Identification of chrysoplenetin from Vitex negundo as a potential cytotoxic agent against PANC-1 and a panel of 39 human cancer cell lines (JFCR-39).

Human pancreatic cancer is known to be the most deadly disease with the lowest 5-year survival rate and is resistant to well known conventional chemotherapeutic drugs in clinical use. Screening of medicinal plants from Myanmar utilizing antiausterity strategy led to the identification of Vitex negundo as one of the medicinal plants having potent preferential cytotoxic activity against PANC-1 human pancreatic cancer cells. Bioactivity-guided phytochemical investigation led to the isolation of chrysoplenetin (1) and chrysosplenol D (2) as the active constituents with a PC(50) value of 3.4 μg/mL and 4.6 μg/mL, respectively, against PANC-1 cells.

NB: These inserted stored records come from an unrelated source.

Lemma get_tx_power_replied (old : N) (text : string) rest (w : world) :
  hd ESP_OK (tx w) = ESP_OK ->
  rx w = (ESP_OK, text) :: rest ->
  text <> EmptyString ->
  unit_lorawan_get_tx_power (Some old) w
  = (match reply_data text with
     | Some data =>
         match strstr (c_str data) "+CTXP:" with
         | Some txp_pos =>
             match sscanf_lit_d "+CTXP:" txp_pos with
             | Some power_value => (ESP_OK, Some (uint8_of_int power_value))
             | None => (ESP_FAIL, Some old)
             end
         | None => (ESP_FAIL, Some old)
         end
     | None => (ESP_OK, Some old)
     end,
     mk_world (clock w + 100) rest (tl (tx w))
              (trace w ++ exchange (at_frame "CTXP?")) (tasks w)).
Proof.
  intros Htx Hrx Hne. unfold unit_lorawan_get_tx_power, bind.
  rewrite (send_at_command_replied "CTXP?" response_zero
             UNIT_LORAWAN_RESPONSE_TIMEOUT_MS w text rest eq_refl Htx Hrx Hne).
  pose proof (command_data text response_zero Hne) as Hd.
  pose proof (parse_nonempty_ok text response_zero Hne) as Hok.
  destruct (_unit_lorawan_parse_response text response_zero) as [e r].
  cbn [fst] in Hok. subst e. rewrite Hd. unfold ret, exchange.
  destruct (reply_data text) as [data|]; [|reflexivity].
  destruct (strstr (c_str data) "+CTXP:") as [pos|]; [|reflexivity].
  now destruct (sscanf_lit_d "+CTXP:" pos).
Qed.

Lemma reply_data_ok (text : string) :
  found (c_str text) "OK" = true -> has_data_prefix (c_str text) = true ->
  reply_data text = Some text.
Proof. intros H1 H2. unfold reply_data, accepted. now rewrite H1, H2. Qed.

Lemma clamp_int_small (n : N) : (n < 2 ^ 31)%N -> clamp_int (Z.of_N n) = Z.of_N n.
Proof.
  intros H. unfold clamp_int, INT_MAX, INT_MIN.
  assert (Z.of_N n < 2 ^ 31) by (change (2 ^ 31) with (Z.of_N (2 ^ 31)); lia).
  lia.
Qed.
(** X1.  Whatever the client, the transport and the arguments, [_request]
    leaves the credential file and the two server addresses as they were,
    and a client that had the attribute [token] still has it. *)
Theorem request_is_offline_frame st method path params server :
  offline_frame st (snd (_request send method path params server st)).
Proof.
  revert st. unfold _request.
  apply offline_bind; [intros st; apply offline_frame_refl | intros api].
  apply offline_bind; [apply offline_self_token | intros tok].
  assert (H : forall st, offline_frame st (snd (
     try_except (request_fn send method
                   (rstrip_slash (os_path_join
                      (match server with Some s => s | None => api end)
                      (lstrip_slash path)))
                   (match params with Some d => d | None => [] end))
       (fun err =>
          match err with
          | HTTPError r =>
              if status_code r =? 401 then
                bind (refresh_token send)
                     (fun _ => request_fn send method
                        (rstrip_slash (os_path_join
                           (match server with Some s => s | None => api end)
                           (lstrip_slash path)))
                        (match params with Some d => d | None => [] end))
              else raise err
          | _ => raise err
          end) st))).
  { apply offline_try_except; [intros st; apply offline_request_fn |].
    intros e st. destruct e; try apply offline_frame_refl.
    destruct (status_code response =? 401); [| apply offline_frame_refl].
    revert st. apply offline_bind; [apply offline_refresh_token |].
    intros _ st. apply offline_request_fn. }
  intros st. destruct tok; try apply H. apply offline_frame_refl.
Qed.

(** Every way [_request] can end, with the state it ends in: nothing
    sent; one dispatch; one dispatch and a refresh that raised; one
    dispatch, a refresh that returned [t], and the second dispatch. *)
Lemma request_cases st method path params server :
  let final := snd (_request send method path params server st) in
  final = st
  \/ exists tok c,
       token (self st) = Some tok /\ tok <> PNone
       /\ request_call method (request_url (self st) path server) tok
                       (request_params params) = Some c
       /\ let n := snd (send c (net st)) in
          let rc := refresh_call (api_server (self st)) tok in
          let st1 := answered st n ByRequest c in
          let st2 := answered st1 (snd (send rc n)) ByRefresh rc in
          final = st1
          \/ (final = st2 /\ exists e, refreshed (fst (send rc n)) = Raise e)
          \/ exists t c2,
               refreshed (fst (send rc n)) = Return t
               /\ request_call method (request_url (self st) path server) t
                               (request_params params) = Some c2
               /\ final = answered (with_token (Some t) st2)
                                   (snd (send c2 (snd (send rc n)))) ByRequest c2.
Proof.
  intros final. subst final.
  destruct (token (self st)) as [tok |] eqn:Htok.
  2:{ left. unfold _request, bind, self_api_server, self_token. rewrite Htok. reflexivity. }
  destruct tok as [ | b | z | s | l | d] eqn:Etok.
  1:{ left. rewrite (request_without_token_fails_fast_aux send st _ _ _ _ Htok). reflexivity. }
  all: rewrite <- Etok in *; assert (Hnone : tok <> PNone) by (subst tok; discriminate);
    clear Etok;
    destruct (request_call method (request_url (self st) path server) tok
                (request_params params)) as [c |] eqn:Hc.
  all: try (left; rewrite (request_enters send _ _ _ _ _ _ Htok Hnone); unfold try_except;
            rewrite (request_fn_invalid send _ _ _ _ _ Htok Hc); reflexivity).
  all: right; exists tok, c; split; [first [exact Htok | reflexivity] |]; split; [exact Hnone |];
    split; [first [exact Hc | reflexivity] |]; cbv zeta;
    destruct (send c (net st)) as [[r | reason] n] eqn:Hsend; cbn [snd].
  all: try (left; rewrite (request_enters send _ _ _ _ _ _ Htok Hnone); unfold try_except;
            rewrite (request_fn_call send _ _ _ _ _ _ Htok Hc), Hsend; reflexivity).
  all: destruct (is_error_status r) eqn:Herr.
  all: try (left; rewrite (request_enters send _ _ _ _ _ _ Htok Hnone); unfold try_except;
            rewrite (request_fn_call send _ _ _ _ _ _ Htok Hc), Hsend;
            cbn [fst snd settle]; rewrite Herr; reflexivity).
  all: destruct (Z.eqb_spec (status_code r) 401) as [H401 | H401].
  all: try (left;
            rewrite (request_error_other_than_401_is_reraised_aux send
                       _ _ _ _ _ _ _ _ _ Htok Hnone Hc Hsend Herr H401); reflexivity).
  all: right; rewrite (request_after_401 send _ _ _ _ _ _ _ _ _ Htok Hnone Hc Hsend H401);
    rewrite (refresh_token_call send (answered st n ByRequest c) tok Htok);
    cbn [answered self net];
    destruct (refreshed (fst (send (refresh_call (api_server (self st)) tok) n)))
      as [t | e] eqn:Hr.
  all: try (left; split; [reflexivity | exists e; reflexivity]).
  all: right; destruct (request_call_any_token _ _ _ _ t _ Hc) as [c2 [Hc2 _]];
    exists t, c2; split; [reflexivity |]; split; [exact Hc2 |];
    match goal with
    | |- snd (request_fn _ _ _ _ ?s) = _ =>
        rewrite (request_fn_call send s _ _ _ t c2 eq_refl Hc2)
    end; reflexivity.
Qed.

Lemma request_success_is_returned_aux st method path params server tok c r n :
  token (self st) = Some tok -> tok <> PNone ->
  request_call method (request_url (self st) path server) tok (request_params params)
    = Some c ->
  send c (net st) = (Responded r, n) ->
  is_error_status r = false ->
  _request send method path params server st = (Return r, answered st n ByRequest c).
Proof.
  intros Htok Hnone Hc Hsend Hok.
  rewrite (request_enters send _ _ _ _ _ _ Htok Hnone). unfold try_except.
  rewrite (request_fn_call send _ _ _ _ _ _ Htok Hc), Hsend.
  cbn [fst snd settle]. rewrite Hok. reflexivity.
Qed.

Both these compounds induced apoptosis-like morphological changes in PANC-1 cells. Chrysoplenetin was further tested against a panel of 39 human cancer cell lines (JFCR-39) at the Japanese Foundation for Cancer Research, and 25 cell lines belonging to lung, breast, CNS, colon, melanoma, ovarian, prostate cancer and stomach cancer cell lines were found to be highly sensitive to chrysoplenetin at a submicromolar range. In the JFCR-39 panel, lung NCI-H522, ovarian OVCAR-3 and prostate PC-3 cells were found to be most sensitive with GI(50) of 0.12, 0.18 and 0.17 μm, respectively. The COMPARE analysis suggested that the molecular mode of action of chrysoplenetin was unique compared with the existing anticancer drugs.